In March you said he:

  • Held a lighter to your crotch
  • Has repeatedly, for a long time, ripped your underwear and other clothing clean off you
  • Split your nipple from pulling it so hard
  • Made you cry in both shock and pain on multiple occasions

Then in August you said:

  • I'm probably holding on because he's good to me.

If you can say the latter even after the former then your children are not safe in your care. That's how poor your judgment is and how skewed your thinking is. I don't doubt that's due to your previous abusive relationship and this current abusive relationship, but the cause doesn't matter when you have children in the home.

In YOUR HOME. It's not even his and you don't have shared kids.

He is abusive and you're allowing your girls to grow up in an abusive house, which doesn't even belong to the man you're with and you call him "lovely" on here despite that list of things he has done / is doing?!

Wake up. I'm sorry but you're letting them down hugely and every day you stay in this relationship is another day they're learning this is what a relationship looks like and are more likely to replicate it as adults.

People on all the threads have told you, whenever you've said that your girls DO feel what's going on and will be affected by it. You've told them that's wrong. Despite the fact those posters have been through it themselves both from your side and the child's side.
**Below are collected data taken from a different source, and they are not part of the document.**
(** * Kowalski-AI/api: the pull-request analysis relay (main.go)

    A shallow embedding of the HTTP relay of [src/main.go] and the
    properties of its request/response contract.

    Modelling choices.
    - Go strings and byte slices are [string] (sequences of bytes).
    - A Go [error] is a value of type [error]; [io.EOF] is kept apart
      from every other error because [io.ReadAll] tells them apart.
    - A Go function that returns [(T, error)] returns [res T].
    - Everything outside the process (the .env file and the process
      environment, the hosting API, the LLM provider, the clock) is a
      [World]; it is fixed for the time of one request.
    - Statements run in the monad [M]: they read the [World], append
      to a trace of [Event]s, and end in an [Outcome]: a normal return,
      a process exit ([log.Fatal], i.e. [os.Exit(1)]) or a panic.  A
      handler that exits or panics has sent no response ([net/http]
      recovers the panic of a handler and drops the connection).
    - Library functions the program only calls ([encoding/json],
      [net/url] parsing inside [http.NewRequest]) are parameters of the
      development. *)

From Stdlib Require Import String Ascii ZArith List Bool Lia Arith DecimalString.
From Equations Require Import Equations.
Import ListNotations.
Open Scope string_scope.
Open Scope Z_scope.

Set Implicit Arguments.

(** ** Strings *)

Definition LF : string := String "010" "".

(** [fmt]'s [%d] verb on an [int]. *)
Definition itoa (n : Z) : string := NilZero.string_of_int (Z.to_int n).

(** [s[:n]] and [s[n:]], total: [n] is capped at the length of [s]. *)
Fixpoint take (n : nat) (s : string) : string :=
  match n, s with
  | S n', String c s' => String c (take n' s')
  | _, _ => EmptyString
  end.

Fixpoint drop (n : nat) (s : string) : string :=
  match n, s with
  | S n', String _ s' => drop n' s'
  | _, _ => s
  end.

(** [strings.Contains]. *)
Fixpoint Contains (s substr : string) : bool :=
  prefix substr s ||
  match s with
  | EmptyString => false
  | String _ s' => Contains s' substr
  end.

Definition is_lower (c : ascii) : bool :=
  ((97 <=? nat_of_ascii c) && (nat_of_ascii c <=? 122))%nat.
Definition is_upper (c : ascii) : bool :=
  ((65 <=? nat_of_ascii c) && (nat_of_ascii c <=? 90))%nat.
Definition to_upper (c : ascii) : ascii :=
  if is_lower c then ascii_of_nat (nat_of_ascii c - 32) else c.
Definition to_lower (c : ascii) : ascii :=
  if is_upper c then ascii_of_nat (nat_of_ascii c + 32) else c.

(** [textproto.CanonicalMIMEHeaderKey] on a key made of token
    characters (all the keys of this program are): the first letter and
    every letter after a hyphen in upper case, the others in lower
    case. *)
Fixpoint canonical_from (upper : bool) (s : string) : string :=
  match s with
  | EmptyString => EmptyString
  | String c s' =>
      String (if upper then to_upper c else to_lower c)
             (canonical_from (Ascii.eqb c "-") s')
  end.

Definition CanonicalMIMEHeaderKey (s : string) : string := canonical_from true s.

(** ** Errors and results *)

Inductive error : Type :=
| EOF                               (* io.EOF *)
| errorString (msg : string).       (* errors.New / fmt.Errorf *)

Definition Error (e : error) : string :=
  match e with
  | EOF => "EOF"
  | errorString msg => msg
  end.

(** [fmt.Errorf] with the format already expanded. *)
Definition fmt_Errorf (msg : string) : error := errorString msg.

Inductive res (A : Type) : Type :=
| Ok (a : A)
| Err (e : error).
Arguments Ok {A} a.
Arguments Err {A} e.

(** ** net/http data *)

(** [http.Header]: a map from canonical keys to their values. *)
Definition http_Header : Type := list (string * list string).

Fixpoint header_lookup (h : http_Header) (k : string) : option (list string) :=
  match h with
  | [] => None
  | (k', vs) :: h' => if String.eqb k' k then Some vs else header_lookup h' k
  end.

(** [Header.Get]: the first value of the key, [""] when there is none. *)
Definition Header_Get (h : http_Header) (key : string) : string :=
  match header_lookup h (CanonicalMIMEHeaderKey key) with
  | Some (v :: _) => v
  | _ => ""
  end.

(** [Header.Set]: the key now has exactly this value. *)
Definition Header_Set (h : http_Header) (key value : string) : http_Header :=
  let k := CanonicalMIMEHeaderKey key in
  (k, [value]) :: filter (fun kv => negb (String.eqb (fst kv) k)) h.

(** [Header.Del]. *)
Definition Header_Del (h : http_Header) (key : string) : http_Header :=
  let k := CanonicalMIMEHeaderKey key in
  filter (fun kv => negb (String.eqb (fst kv) k)) h.

(** [http.Request], inbound and outbound. *)
Record Request : Type := mkRequest {
  Method : string;
  URL : string;
  Header : http_Header;
  Body : string
}.

Definition MethodPost : string := "POST".
Definition StatusOK : Z := 200.
Definition StatusBadRequest : Z := 400.
Definition StatusUnauthorized : Z := 401.
Definition StatusMethodNotAllowed : Z := 405.
Definition StatusInternalServerError : Z := 500.

(** A response body as the transport hands it out: what it has ready
    at each read, a run of bytes and possibly an error signalled with
    them.  When the script is exhausted every further read is
    [(0, io.EOF)]. *)
Definition Reader : Type := list (string * option error).

(** [Read(buf)] with [len(buf) = n]: at most [n] bytes are handed out;
    when more are ready the rest, and the error that came with them,
    stay for the next read. *)
Definition Read (r : Reader) (n : nat) : string * option error * Reader :=
  match r with
  | [] => ("", Some EOF, [])
  | (data, err) :: rest =>
      if (String.length data <=? n)%nat then (data, err, rest)
      else (take n data, None, (drop n data, err) :: rest)
  end.

(** [io.ReadAll]: reads until an error; [io.EOF] is success. *)
Fixpoint io_ReadAll (r : Reader) : res string :=
  match r with
  | [] => Ok ""
  | (data, None) :: rest =>
      match io_ReadAll rest with
      | Ok more => Ok (data ++ more)
      | Err e => Err e
      end
  | (data, Some EOF) :: _ => Ok data
  | (data, Some e) :: _ => Err e
  end.

(** [http.Response] as far as the program looks at it. *)
Record Response : Type := mkResponse {
  StatusCode : Z;
  RespBody : Reader
}.

(** [http.ResponseWriter]: headers, the status once it is written, and
    the bytes written to the body. *)
Record ResponseWriter : Type := mkResponseWriter {
  w_Header : http_Header;
  w_Status : option Z;
  w_Body : string
}.

Definition newResponseWriter : ResponseWriter := mkResponseWriter [] None "".

Definition w_Header_Set (w : ResponseWriter) (key value : string) : ResponseWriter :=
  mkResponseWriter (Header_Set (w_Header w) key value) (w_Status w) (w_Body w).

(** [WriteHeader]: the first call fixes the status. *)
Definition WriteHeader (w : ResponseWriter) (code : Z) : ResponseWriter :=
  match w_Status w with
  | Some _ => w
  | None => mkResponseWriter (w_Header w) (Some code) (w_Body w)
  end.

(** [Write]: a write before [WriteHeader] sends status 200. *)
Definition Write (w : ResponseWriter) (data : string) : ResponseWriter :=
  let w' := WriteHeader w StatusOK in
  mkResponseWriter (w_Header w') (w_Status w') (w_Body w' ++ data).

(** [http.Error]. *)
Definition http_Error (w : ResponseWriter) (msg : string) (code : Z) : ResponseWriter :=
  let w := mkResponseWriter (Header_Del (w_Header w) "Content-Length") (w_Status w) (w_Body w) in
  let w := w_Header_Set w "Content-Type" "text/plain; charset=utf-8" in
  let w := w_Header_Set w "X-Content-Type-Options" "nosniff" in
  let w := WriteHeader w code in
  Write w (msg ++ LF).

(** ** go-openai data *)

Record ChatCompletionMessage : Type := mkMessage {
  Role : string;
  Content : string
}.

Record ChatCompletionRequest : Type := mkChatRequest {
  Model : string;
  Messages : list ChatCompletionMessage
}.

Record ChatCompletionChoice : Type := mkChoice {
  Message : ChatCompletionMessage
}.

Record ChatCompletionResponse : Type := mkChatResponse {
  Choices : list ChatCompletionChoice
}.

Definition openai_GPT4 : string := "gpt-4".
Definition openai_ChatMessageRoleUser : string := "user".

(** ** The program's own types *)

Record Config : Type := mkConfig {
  APIKey : string;
  OpenAIKey : string;
  GithubToken : string;
  Port : string
}.

Record PRAnalysisRequest : Type := mkPRAnalysisRequest {
  Owner : string;
  Repo : string;
  PRNumber : Z;
  ModelType : string
}.

Definition Time : Type := Z.

Record PRAnalysisResponse : Type := mkPRAnalysisResponse {
  Analysis : string;
  Timestamp : Time;
  ModelUsed : string
}.

(** ** The world, events and the monad *)

Record World : Type := mkWorld {
  dotenv : option error;          (* what loading the .env file answers *)
  environ : string -> string;     (* the process environment, "" when unset *)
  github : Request -> res Response;
  openai : string -> ChatCompletionRequest -> res ChatCompletionResponse;
  clock : Time
}.

Inductive Event : Type :=
| LogLine (line : string)
| GithubCall (req : Request)
| OpenAICall (key : string) (req : ChatCompletionRequest)
| BodyClosed.

(** The outbound network calls: the diff fetch and the provider call. *)
Definition is_outbound (e : Event) : bool :=
  match e with
  | GithubCall _ | OpenAICall _ _ => true
  | _ => false
  end.

Inductive Outcome (A : Type) : Type :=
| Done (a : A)
| Exit (code : Z)
| Panic (msg : string).
Arguments Done {A} a.
Arguments Exit {A} code.
Arguments Panic {A} msg.

Definition M (A : Type) : Type := World -> list Event * Outcome A.

Definition ret {A} (a : A) : M A := fun _ => ([], Done a).

Definition bind {A B} (m : M A) (k : A -> M B) : M B :=
  fun world =>
    let (t1, o) := m world in
    match o with
    | Done a => let (t2, o2) := k a world in ((t1 ++ t2)%list, o2)
    | Exit code => (t1, Exit code)
    | Panic msg => (t1, Panic msg)
    end.

Notation "x <- m ;; k" := (bind m (fun x => k))
  (at level 61, m at next level, right associativity).
Notation "m ;;; k" := (bind m (fun _ => k))
  (at level 61, right associativity).

Definition ask {A} (f : World -> A) : M A := fun world => ([], Done (f world)).
Definition emit (e : Event) : M unit := fun _ => ([e], Done tt).
Definition panic {A} (msg : string) : M A := fun _ => ([], Panic msg).

(** [defer]: the deferred call runs when the function returns or
    panics, not when the process exits. *)
Definition defer {A} (cleanup : M unit) (body : M A) : M A :=
  fun world =>
    let (t, o) := body world in
    match o with
    | Exit code => (t, Exit code)
    | _ => ((t ++ fst (cleanup world))%list, o)
    end.
(** [f(...args)]: the arguments that the call receives.  Spreading more
    elements than a call can take throws before [f] runs. *)
Definition spread {host : Host} {A} (args : list A) : result (list A) :=
  if Z.of_nat (List.length args) <=? argument_limit then Ok args
  else Throw (RangeError "Maximum call stack size exceeded").

(** ** Values

    The values that [JSON.parse] produces, and [undefined].  An array or an
    object carries the identity of its allocation: [===] compares two of
    them by identity, not by content.  The properties of an object are its
    own properties after parsing (every key once). *)

Inductive value : Type :=
| Undefined
| Null
| Bool (b : bool)
| Num (x : number)
| Str (s : string)
| Arr (id : nat) (elems : list value)
| Obj (id : nat) (props : list (string * value)).

Fixpoint lookup (props : list (string * value)) (name : string) : value :=
  match props with
  | [] => Undefined
  | (k, v) :: rest => if String.eqb k name then v else lookup rest name
  end.

Definition has_own (props : list (string * value)) (name : string) : bool :=
  existsb (fun kv => String.eqb (fst kv) name) props.

(** [v.name].  Reading a property of [null] or [undefined] throws; a
    primitive or an array has none of the property names this script reads
    from a raw record, and neither has [Object.prototype]. *)
Definition get (v : value) (name : string) : result value :=
  match v with
  | Undefined =>
      Throw (TypeError ("Cannot read properties of undefined (reading '"
                        ++ name ++ "')"))
  | Null =>
      Throw (TypeError ("Cannot read properties of null (reading '"
                        ++ name ++ "')"))
  | Obj _ props => Ok (lookup props name)
  | _ => Ok Undefined
  end.

Definition nullish (v : value) : bool :=
  match v with Undefined | Null => true | _ => false end.

(** [v?.name]: [undefined] when [v] is [null] or [undefined]. *)
Definition get_optional (v : value) (name : string) : result value :=
  if nullish v then Ok Undefined else get v name.

(** [a ?? b]. *)
Definition coalesce (a b : value) : value := if nullish a then b else a.

(** [r.n1 ?? r.n2 ?? ... ?? r.nk]: the first property that is neither
    [null] nor [undefined]; the last operand when all are. *)
Fixpoint first_defined (r : value) (names : list string) : result value :=
  match names with
  | [] => Ok Undefined
  | [n] => get r n
  | n :: rest =>
      v <- get r n ;;
      if nullish v then first_defined r rest else Ok v
  end.

Definition isArray (v : value) : bool :=
  match v with Arr _ _ => true | _ => false end.

(** ToBoolean: what [if], [!], [&&], [||] and [filter] test. *)
Definition ToBoolean (v : value) : bool :=
  match v with
  | Undefined | Null => false
  | Bool b => b
  | Num x => negb (is_zero x || is_nan x)
  | Str s => negb (String.eqb s "")
  | Arr _ _ | Obj _ _ => true
  end.

(** [a || b]. *)
Definition or_else (a b : value) : value := if ToBoolean a then a else b.

(** ToString: [String(v)], a template literal's [${v}], and the conversion
    of a value stored into a text property of the page.  An array joins its
    elements with commas; a plain object prints as [[object Object]] through
    the inherited [toString], unless it has an own property of that name:
    a parsed value is never callable, and the conversion throws. *)
Fixpoint ToString (v : value) : result string :=
  match v with
  | Undefined => Ok "undefined"
  | Null => Ok "null"
  | Bool b => Ok (if b then "true" else "false")
  | Num x => Ok (NumberToString x)
  | Str s => Ok s
  | Arr _ elems =>
      parts <-
        (fix go (l : list value) : result (list string) :=
           match l with
           | [] => Ok []
           | e :: l' =>
               s <- (if nullish e then Ok "" else ToString e) ;;
               r <- go l' ;;
               Ok (s :: r)
           end) elems ;;
      Ok (join "," parts)
  | Obj _ props =>
      if has_own props "toString"
      then Throw (TypeError "Cannot convert object to primitive value")
      else Ok "[object Object]"
  end.

(** ToPrimitive: an array or object becomes its string. *)
Definition ToPrimitive (v : value) : result value :=
  match v with
  | Arr _ _ | Obj _ _ => s <- ToString v ;; Ok (Str s)
  | _ => Ok v
  end.

(** ToNumber: [Number(v)]. *)
Definition ToNumber (v : value) : result number :=
  p <- ToPrimitive v ;;
  Ok match p with
     | Null => zero
     | Bool b => if b then one else zero
     | Num x => x
     | Str s => StringToNumber s
     | _ => nan
     end.

(** The global [isFinite(v)], which converts its argument first. *)
Definition isFinite (v : value) : result bool :=
  x <- ToNumber v ;; Ok (is_finite x).

(** [a === b]. *)
Definition strict_equals (a b : value) : bool :=
  match a, b with
  | Undefined, Undefined => true
  | Null, Null => true
  | Bool x, Bool y => Bool.eqb x y
  | Num x, Num y => (x =? y)%float
  | Str x, Str y => String.eqb x y
  | Arr i _, Arr j _ => Nat.eqb i j
  | Obj i _, Obj j _ => Nat.eqb i j
  | _, _ => false
  end.

(** [a > b]: both operands to primitives, the left one first; two strings
    compare by code units, anything else as numbers. *)
Definition greater_than (a b : value) : result bool :=
  pa <- ToPrimitive a ;;
  pb <- ToPrimitive b ;;
  match pa, pb with
  | Str x, Str y => Ok (string_lt y x)
  | _, _ =>
      x <- ToNumber pa ;;
      y <- ToNumber pb ;;
      Ok (y <? x)%float
  end.

(** [Array.prototype.join] on values: [null] and [undefined] print as
    nothing. *)
Definition Array_join (sep : string) (l : list value) : result string :=
  parts <- mapM (fun e => if nullish e then Ok "" else ToString e) l ;;
  Ok (join sep parts).

(** ** [Set]

    A set keeps its members in insertion order; membership is by
    SameValueZero: [===], except that [NaN] is itself. *)
Definition same_value_zero (a b : value) : bool :=
  strict_equals a b
  || match a, b with
     | Num x, Num y => is_nan x && is_nan y
     | _, _ => false
     end.

Definition Set_add (s : list value) (v : value) : list value :=
  if existsb (same_value_zero v) s then s else s ++ [v].

Definition new_Set (l : list value) : list value := fold_left Set_add l [].

(** ** [Array.prototype.sort]

    The comparator's result is a number; negative puts its first argument
    before the second, and [NaN] counts as zero.  The order in which the
    elements are compared is the engine's: this is V8's for an array of
    fewer than 64 elements (the run at the front of the array is found and
    reversed when it descends, then each further element is inserted by
    binary search), applied here to arrays of every length.  With a
    consistent comparator every engine returns the same array. *)

Section Sort.
Context {A : Type} (comparefn : A -> A -> result number).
So what are you going to do? It is purely selfish to stay with him and I'm sorry to say that because I do appreciate it's an abusive situation. But it is. You're putting him before your kids. You 100% are. So they aren't your everything, their security and safety is worth less to you than his feelings currently. That's what your actions indicate.

You are in an incredibly fortunate position compared to many people who want to leave a partner. You have your own home and no shared children. Which I'm sorry but means you have no excuse to stay with him, at all.

So what's the plan? Why aren't you making a plan? Call the police, tell them you're going to end an abusive relationship and want them to know the day in case you call them if he kicks off, send the kids to your mum for that day, tell him it's over and that if he won't leave the house you'll call the police to ensure he does. Or ask the police to be there in advance and just have them show up and remove him. They will do it because he is abusive, I've known police do this in similar situations.

You are currently putting him and you before your children.

So what's the plan?

newnameforthis123 · 30/09/2020 10:19

Typo, was meant to say:

People on all the threads have told you, whenever you've said that your girls aren't affected or aware that they DO feel what's going on and will be affected by it. You've told them that's wrong. Despite the fact those posters have been through it themselves both from your side and the child's side.

Codexdivinchi · 30/09/2020 10:52

*In March you said he:

  • Held a lighter to your crotch
  • Has repeatedly, for a long time, ripped your underwear and other clothing clean off you
  • Split your nipple from pulling it so hard
  • Made you cry in both shock and pain on multiple occasions*

Bloody hell OP you need help in getting him out of your life. Tell some one you need help.

AltoCation · 30/09/2020 12:29

Biscuits: you have been clear about how unhappy you are.

What help or support or change in your own feelings or mindset do YOU think would help you to finish it with him and be able to live in relaxation with your kids in your house?

We are all making suggestions: from your POV what kind of help might help?